Data is limited on the role of chemotherapy and radiation for the treatment of SPN, although studies suggest it is successful in selected patients. Large studies have shown only a small minority of patients will undergo adjuvant therapy. Of the studies that reported on chemoradiation therapy, only 6.3% of patients were reported to have undergone adjuvant therapy; this was split between chemotherapy (4.7%) and radiation therapy (1.6%) [3]. The most commonly used chemotherapeutic agents were 5-Fluorouracil (5-FU) and Gemcitabine. Given the benefits of surgical resection, the primary utility of chemoradiation is in patients who present with unresectable disease. A few studies involving a small number of patients have shown the use of preoperative chemotherapy or radiation therapy can shrink the tumor and allow for resection or prolong survival [34-36]. However, this data remains anecdotal and further study is needed.
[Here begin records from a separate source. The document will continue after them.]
Definition set_field {R T} (proj : R -> T) `{!Setter proj} (v : T) (r : R) : R :=
  setter (fun _ => v) r.
Definition upd_field {R T} (proj : R -> T) `{!Setter proj} (g : T -> T) (r : R) : R :=
  setter g r.

Declare Scope kee_scope.
Delimit Scope kee_scope with kee.
Notation "r <| f := v |>" := (set_field f v r)
  (at level 1, f at level 1, v at level 99, left associativity,
   format "r  <| f  :=  v |>") : kee_scope.
Notation "r <| f ::= g |>" := (upd_field f g r)
  (at level 1, f at level 1, g at level 99, left associativity,
   format "r  <| f  ::=  g |>") : kee_scope.
#[global] Open Scope kee_scope.

(** ** Effects: a state monad

    A C function that reads and writes memory and returns a value is a term of
    [ST S A].  [←] and [;;] are the sequencing of the C statements. *)

Definition ST (S A : Type) : Type := S -> A * S.

#[export] Instance ST_ret (S : Type) : MRet (ST S) := fun A a s => (a, s).
#[export] Instance ST_bind (S : Type) : MBind (ST S) :=
  fun A B k m s => let '(a, s') := m s in k a s'.

Definition get_st {S : Type} : ST S S := fun s => (s, s).
Definition gets {S A : Type} (f : S -> A) : ST S A := fun s => (f s, s).
Definition modify {S : Type} (f : S -> S) : ST S unit := fun s => (tt, f s).
Definition when {S : Type} (b : bool) (m : ST S unit) : ST S unit :=
  if b then m else mret tt.

(** [for (x in xs) body(x)] *)
Fixpoint for_each {S A : Type} (xs : list A) (body : A -> ST S unit) : ST S unit :=
  match xs with
  | [] => mret tt
  | x :: xs => body x ;; for_each xs body
  end.

(** [for (x in xs) { ... if (...) return v; ... } rest] *)
Fixpoint for_until {S A B : Type} (xs : list A) (body : A -> ST S (option B))
  (rest : ST S B) : ST S B :=
  match xs with
  | [] => rest
  | x :: xs => r ← body x;
               match r with Some v => mret v | None => for_until xs body rest end
  end.

Lemma bind_eq {S A B : Type} (m : ST S A) (k : A -> ST S B) (s : S) :
  (m ≫= k) s = k (m s).1 (m s).2.
Proof. unfold mbind, ST_bind. by destruct (m s). Qed.

Lemma ret_eq {S A : Type} (a : A) (s : S) : (mret a : ST S A) s = (a, s).
Proof. done. Qed.

Lemma bind_assoc {S A B C : Type} (m : ST S A) (k : A -> ST S B) (h : B -> ST S C) s :
  ((m ≫= k) ≫= h) s = (m ≫= (fun a => k a ≫= h)) s.
Proof. by rewrite !bind_eq. Qed.

Lemma for_each_app {S A : Type} (xs ys : list A) (body : A -> ST S unit) (s : S) :
  (for_each (xs ++ ys) body s).2 = (for_each ys body (for_each xs body s).2).2.
Proof.
  revert s. induction xs as [|x xs IH]; intros s; [done|].
  cbn [app for_each]. rewrite !bind_eq. apply IH.
Qed.

(** *** Steps that stay inside a preorder

    [stable R m]: whatever the starting state, running [m] moves the state
    along [R].  Frame conditions ("the receive side is untouched"), measures
    ("no slot is allocated") and invariants ("[I] before implies [I] after")
    are all preorders, so one set of composition rules serves them all. *)

Definition stable {S A : Type} (R : relation S) (m : ST S A) : Prop :=
  forall s, R s (m s).2.

Definition keeps {S : Type} (I : S -> Prop) : relation S := fun s s' => I s -> I s'.
#[export] Instance keeps_preorder {S : Type} (I : S -> Prop) : PreOrder (keeps I).
Proof. split; [intros s H; exact H|]. intros x y z H1 H2 H. apply H2, H1, H. Qed.
(* ===== verification/Words.v ===== *)
(** * Machine integers and bytes

    The fixed-width unsigned integers of C as [Z] with the wrap-around written
    out, the [(int32_t)] view used for wrapping comparisons, and the
    little-endian (packed structs on the ESP32, KeeLink) and big-endian
    (Fabric identifiers) byte encodings; C strings and the decimal form of a number. *)

From S2P Require Import Prelude.
#[local] Open Scope Z_scope.

Definition u8 (z : Z) : Z := z mod 256.
Definition u16 (z : Z) : Z := z mod 65536.
Definition u32 (z : Z) : Z := z mod 4294967296.
Definition u64 (z : Z) : Z := z mod 18446744073709551616.
Definition i32 (z : Z) : Z := (z + 2147483648) mod 4294967296 - 2147483648.
Definition i64 (z : Z) : Z :=
  (z + 9223372036854775808) mod 18446744073709551616 - 9223372036854775808.

Definition UINT32_MAX : Z := 4294967295.
Definition UINT16_MAX : Z := 65535.

Definition is_u8 (z : Z) : Prop := 0 <= z < 256.
Definition is_u16 (z : Z) : Prop := 0 <= z < 65536.
Definition is_u32 (z : Z) : Prop := 0 <= z < 4294967296.
Definition is_u64 (z : Z) : Prop := 0 <= z < 18446744073709551616.

(** [x & mask] as a condition, and [x |= flag]. *)
Definition has_flag (x mask : Z) : bool := negb (Z.land x mask =? 0).

Ltac words :=
  unfold u8, u16, u32, u64, i32, i64, is_u8, is_u16, is_u32, is_u64,
    UINT32_MAX, UINT16_MAX in *;
  Z.div_mod_to_equations; lia.

Lemma u8_is z : is_u8 (u8 z). Proof. words. Qed.
Lemma u16_is z : is_u16 (u16 z). Proof. words. Qed.
Lemma u32_is z : is_u32 (u32 z). Proof. words. Qed.
Lemma u64_is z : is_u64 (u64 z). Proof. words. Qed.
Lemma u8_id z : is_u8 z -> u8 z = z. Proof. intros. words. Qed.
Lemma u16_id z : is_u16 z -> u16 z = z. Proof. intros. words. Qed.
Lemma u32_id z : is_u32 z -> u32 z = z. Proof. intros. words. Qed.
Lemma u64_id z : is_u64 z -> u64 z = z. Proof. intros. words. Qed.
#[export] Hint Resolve u8_is u16_is u32_is u64_is : core.
Create Rewrite HintDb word.
#[export] Hint Rewrite u8_id u16_id u32_id u64_id using (assumption || words) : word.

Lemma u32_add_l a b : u32 (u32 a + b) = u32 (a + b).
Proof. unfold u32. by rewrite Zplus_mod_idemp_l. Qed.
Lemma u32_sub_l a b : u32 (u32 a - b) = u32 (a - b).
Proof. unfold u32. by rewrite Zminus_mod_idemp_l. Qed.
Lemma u32_sub_r a b : u32 (a - u32 b) = u32 (a - b).
Proof. unfold u32. by rewrite Zminus_mod_idemp_r. Qed.

(** ** Bytes *)

Abbreviation bytes := (list Z) (only parsing).
Definition are_bytes (bs : bytes) : Prop := Forall is_u8 bs.
Definition mac_addr (m : bytes) : Prop := length m = 6%nat /\ are_bytes m.

Definition bytes_eqb (a b : bytes) : bool := bool_decide (a = b).
Lemma bytes_eqb_true a b : bytes_eqb a b = true <-> a = b.
Proof. apply bool_decide_eq_true. Qed.
Lemma bytes_eqb_refl a : bytes_eqb a a = true.
Proof. by apply bytes_eqb_true. Qed.

(** Deciding that a literal is made of bytes. *)
Definition bytes_check (bs : bytes) : bool := forallb (fun b => (0 <=? b) && (b <? 256)) bs.
Lemma bytes_check_ok bs : bytes_check bs = true -> are_bytes bs.
Proof.
  unfold bytes_check, are_bytes. rewrite forallb_forall. intros H. apply List.Forall_forall.
  intros b Hb. specialize (H b Hb). apply andb_true_iff in H as [H1 H2].
  apply Z.leb_le in H1. apply Z.ltb_lt in H2. done.
Qed.
Ltac literal_bytes := apply bytes_check_ok; vm_compute; reflexivity.

Fixpoint le_bytes (n : nat) (z : Z) : bytes :=
  match n with
  | O => []
  | S n => u8 z :: le_bytes n (z / 256)
  end.

Fixpoint le_val (bs : bytes) : Z :=
  match bs with
  | [] => 0
  | b :: bs => b + 256 * le_val bs
  end.

Lemma length_le_bytes n z : length (le_bytes n z) = n.
Proof. revert z. induction n as [|n IH]; intros z; cbn; [done|]. by rewrite IH. Qed.
#[export] Hint Rewrite length_le_bytes : len.

Lemma le_bytes_are n z : are_bytes (le_bytes n z).
Proof.
  revert z. induction n as [|n IH]; intros z; cbn; constructor; [apply u8_is|apply IH].
Qed.

Lemma le_val_bytes n z : 0 <= z < 256 ^ Z.of_nat n -> le_val (le_bytes n z) = z.
Proof.
  revert z. induction n as [|n IH]; intros z Hz; cbn [le_bytes le_val].
  { change (256 ^ Z.of_nat 0) with 1 in Hz. lia. }
  rewrite Nat2Z.inj_succ, Z.pow_succ_r in Hz by lia.
  rewrite IH by (split; [apply Z.div_pos; lia|apply Z.div_lt_upper_bound; lia]).
  words.
Qed.

Lemma le_val_bytes_1 z : is_u8 z -> le_val (le_bytes 1 z) = z.
Proof. intros. apply le_val_bytes. change (256 ^ Z.of_nat 1) with 256. words. Qed.
Lemma le_val_bytes_2 z : is_u16 z -> le_val (le_bytes 2 z) = z.
Proof. intros. apply le_val_bytes. change (256 ^ Z.of_nat 2) with 65536. words. Qed.
Lemma le_val_bytes_4 z : is_u32 z -> le_val (le_bytes 4 z) = z.
Proof. intros. apply le_val_bytes. change (256 ^ Z.of_nat 4) with 4294967296. words. Qed.
Lemma le_val_bytes_8 z : is_u64 z -> le_val (le_bytes 8 z) = z.
Proof. intros. apply le_val_bytes. change (256 ^ Z.of_nat 8) with 18446744073709551616. words. Qed.

Lemma le_bytes_val bs : are_bytes bs -> le_bytes (length bs) (le_val bs) = bs.
Proof.
  unfold are_bytes. induction 1 as [|b bs Hb _ IH]; [done|].
  cbn [length le_val le_bytes]. f_equal; [words|].
  replace ((b + 256 * le_val bs) / 256) with (le_val bs); [done|]. words.
Qed.

Lemma le_val_range bs : are_bytes bs -> 0 <= le_val bs < 256 ^ Z.of_nat (length bs).
Proof.
  unfold are_bytes. induction 1 as [|b bs Hb _ IH]; [done|].
  cbn [length le_val]. rewrite Nat2Z.inj_succ, Z.pow_succ_r by lia.
  unfold is_u8 in Hb. lia.
Qed.

(** Reading a member of a packed struct at its offset. *)
Definition slice (off n : nat) (bs : bytes) : bytes := take n (drop off bs).
Definition get_u8 (bs : bytes) (off : nat) : Z := nth off bs 0.
Definition get_le (n : nat) (bs : bytes) (off : nat) : Z := le_val (slice off n bs).

Lemma get_le_2 bs off : get_le 2 bs off = le_val (slice off 2 bs). Proof. done. Qed.

Lemma slice_app_r (a b : bytes) off n :
  (length a <= off)%nat -> slice off n (a ++ b) = slice (off - length a) n b.
Proof. intros H. unfold slice. by rewrite drop_app_ge. Qed.

Lemma slice_app_l (a b : bytes) n : length a = n -> slice 0 n (a ++ b) = a.
Proof. intros <-. unfold slice. rewrite drop_0. apply take_app_length. Qed.

Lemma slice_all (a : bytes) n : length a = n -> slice 0 n a = a.
Proof. intros <-. unfold slice. rewrite drop_0. apply firstn_all. Qed.

Lemma are_bytes_slice off n bs : are_bytes bs -> are_bytes (slice off n bs).
Proof. intros. unfold slice, are_bytes. by apply Forall_take, Forall_drop. Qed.

Lemma get_le_bytes n bs off :
  are_bytes bs -> (off + n <= length bs)%nat -> le_bytes n (get_le n bs off) = slice off n bs.
Proof.
  intros Hb Hl. unfold get_le.
  replace n with (length (slice off n bs)) at 1
    by (unfold slice; rewrite length_take, length_drop; lia).
  by apply le_bytes_val, are_bytes_slice.
Qed.

(** What is read from bytes is in range, even beyond their end. *)
Lemma get_le_range n bs off : are_bytes bs -> 0 <= get_le n bs off < 256 ^ Z.of_nat n.
Proof.
  intros Hb. unfold get_le. pose proof (le_val_range _ (are_bytes_slice off n bs Hb)) as H.
  split; [apply H|]. eapply Z.lt_le_trans; [apply H|].
  apply Z.pow_le_mono_r; [lia|]. unfold slice. rewrite length_take. lia.
Qed.
Lemma get_le_u8 bs off : are_bytes bs -> is_u8 (get_le 1 bs off).
Proof. apply (get_le_range 1). Qed.
Lemma get_le_u32 bs off : are_bytes bs -> is_u32 (get_le 4 bs off).
Proof. apply (get_le_range 4). Qed.

Lemma slice_join off n m bs :
  slice off n bs ++ slice (off + n) m bs = slice off (n + m) bs.
Proof. unfold slice. by rewrite <- drop_drop, take_take_drop. Qed.

(** Adjacent slices at literal offsets. *)
Ltac join_slices bs :=
  repeat match goal with
  | |- context [slice ?o ?n bs ++ slice ?o' ?m bs] =>
      let k := eval vm_compute in (n + m)%nat in
      replace (slice o n bs ++ slice o' m bs) with (slice o k bs)
        by exact (eq_sym (slice_join o n m bs))
  end.

(** A field read back from the encoding of a struct. *)
Ltac le_field :=
  first
    [ reflexivity
    | match goal with
      | |- _ = ?z =>
          first
            [ transitivity (le_val (le_bytes 1 z)); [reflexivity|by apply le_val_bytes_1]
            | transitivity (le_val (le_bytes 2 z)); [reflexivity|by apply le_val_bytes_2]
            | transitivity (le_val (le_bytes 4 z)); [reflexivity|by apply le_val_bytes_4]
            | transitivity (le_val (le_bytes 8 z)); [reflexivity|by apply le_val_bytes_8] ]
      end ].

(** Overwriting part of a buffer: [memcpy(data + off, bs, len)]. *)
Definition splice (off : nat) (bs data : bytes) : bytes :=
  take off data ++ bs ++ drop (off + length bs) data.

Lemma length_splice off bs data :
  (off + length bs <= length data)%nat -> length (splice off bs data) = length data.
Proof. intros H. unfold splice. rewrite !length_app, length_take, length_drop. lia. Qed.

Lemma lookup_splice off bs data k :
  (off + length bs <= length data)%nat ->
  splice off bs data !! k =
  if decide (off <= k < off + length bs)%nat then bs !! (k - off)%nat else data !! k.
Proof.
  intros H. unfold splice. destruct (decide (k < off)%nat) as [Hk|Hk].
  - rewrite lookup_app_l by (rewrite length_take; lia). rewrite lookup_take_lt by done.
    rewrite decide_False by lia. done.
  - rewrite lookup_app_r by (rewrite length_take; lia). rewrite length_take, Nat.min_l by lia.
    case_decide.
    + rewrite lookup_app_l by lia. done.
    + rewrite lookup_app_r by lia. rewrite lookup_drop. f_equal. lia.
Qed.

(** *** Big-endian 64-bit words (Fabric identifiers, NVS operation ids) *)

Definition load_be (bs : bytes) : Z := fold_left (fun r b => r * 256 + b) bs 0.
Definition store_be (n : nat) (z : Z) : bytes := reverse (le_bytes n z).

Lemma load_be_rev bs : load_be (reverse bs) = le_val bs.
Proof.
  unfold load_be.
  induction bs as [|b bs IH]; [done|].
  rewrite reverse_cons, fold_left_app. cbn. rewrite IH. lia.
Qed.

(** ** C strings *)

From Stdlib Require Ascii String.

Definition text (s : String.string) : bytes :=
  map (fun a => Z.of_nat (Ascii.nat_of_ascii a)) (String.list_ascii_of_string s).

(** The characters before the terminator, or all of them ([strnlen]). *)
Fixpoint cstr (bs : bytes) : bytes :=
  match bs with
  | [] => []
  | b :: bs => if b =? 0 then [] else b :: cstr bs
  end.

(** [strncpy(dst, src, size - 1)] into a zeroed array of [size] characters. *)
Definition copy_text (size : nat) (src : bytes) : bytes := take (size - 1) src.

(** The same with the padding: all the bytes of the array. *)
Definition text_array (n : nat) (text : bytes) : bytes :=
  copy_text n text ++ replicate (n - length (copy_text n text)) 0.

(** [snprintf(dst, size, ...)], given the text it formats. *)
Definition snprintf (size : nat) (s : bytes) : bytes := take (size - 1) s.

(** The conversions [%u] and [%lu] of a 32-bit number. *)
Fixpoint decimal_digits (fuel : nat) (z : Z) : bytes :=
  match fuel with
  | O => []
  | S fuel => (if z <? 10 then [] else decimal_digits fuel (z / 10)) ++ [48 + z mod 10]
  end.
Definition decimal (z : Z) : bytes := decimal_digits 10 z.

Lemma length_text_array n s : (0 < n)%nat -> length (text_array n s) = n.
Proof.
  intros H. unfold text_array. rewrite length_app, length_replicate.
  unfold copy_text. rewrite length_take. lia.
Qed.

Lemma text_array_bytes n s : are_bytes s -> are_bytes (text_array n s).
Proof.
  intros H. unfold text_array, copy_text, are_bytes. apply Forall_app. split.
  - by apply Forall_take.
  - apply Forall_replicate. done.
Qed.

Lemma cstr_app_zeros s n :
  Forall (fun b => b <> 0) s -> cstr (s ++ replicate n 0) = s.
Proof.
  induction 1 as [|b s Hb _ IH]; cbn; [by destruct n|].
  rewrite (proj2 (Z.eqb_neq b 0) Hb). by rewrite IH.
Qed.

(** A string that fits comes back from the array it was copied to. *)
Lemma cstr_text_array n s :
  (length s < n)%nat -> Forall (fun b => b <> 0) s -> cstr (text_array n s) = s.
Proof.
  intros Hl Hs. unfold text_array, copy_text. rewrite take_ge by lia. by apply cstr_app_zeros.
Qed.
Outcomes are generally excellent for patients after resection of an SPN, especially compared to survival for other types of pancreatic neoplasms. The majority of patients who undergo surgical resection are cured of their disease. The largest review of patients with SPN reported almost 96% were disease free after a follow-up period of 36.1 months [3]. Of the 4% of patients in this study who had disease recurrence, the median time to recurrence was 50.5 months [3]. Two other large reviews showed disease recurrence of 3.8% and 6.6%, most commonly to the liver and lymph nodes [1,2]. Other studies have shown that patients with “unresectable” disease can survive for over ten years without surgery. Overall, patients with an SPN have estimated 2 and 5 year survival rates of 97% and 95%, respectively [1]. Of the 3.1% of patients who died in the study, only half of the deaths were attributed to SPN.
Solid Pseudopapillary Neoplasms (SPN) of the pancreas is solitary, well circumscribed tumors composed of intermingled solid and cystic areas, often with a hemorrhagic component [1]. These tumors are rare and comprise only 1-2% of all pancreatic tumors, but predominantly affect young females in the second and third decades of life [1-3]. Little is known about the pathogenesis of these tumors, although there is suggestion of a neuroendocrine origin based on staining for markers such as vimentin, NSE, and AAT [17,18]. In addition, there is a suggested correlation with sex hormone receptors based on the female predominance, although data does not support this theory. The mainstay of treatment continues to be surgical resection, even in patients who present with locally advanced or metastatic disease [1,3]. Chemotherapy and radiation are often limited to those with unresectable disease in order to shrink tumors and allow for surgery. The majority of patients are cured after resection, with recurrence noted in only 3.8% to 6.6% of patients [1-3]. SPNs have low malignant potential with 5-year survival estimated as high as 95%, including those with malignant disease [1,4]. Despite the overall good prognosis of this disease, further research is needed to better predict aggressiveness of disease and survival while better defining the role of systemic therapy.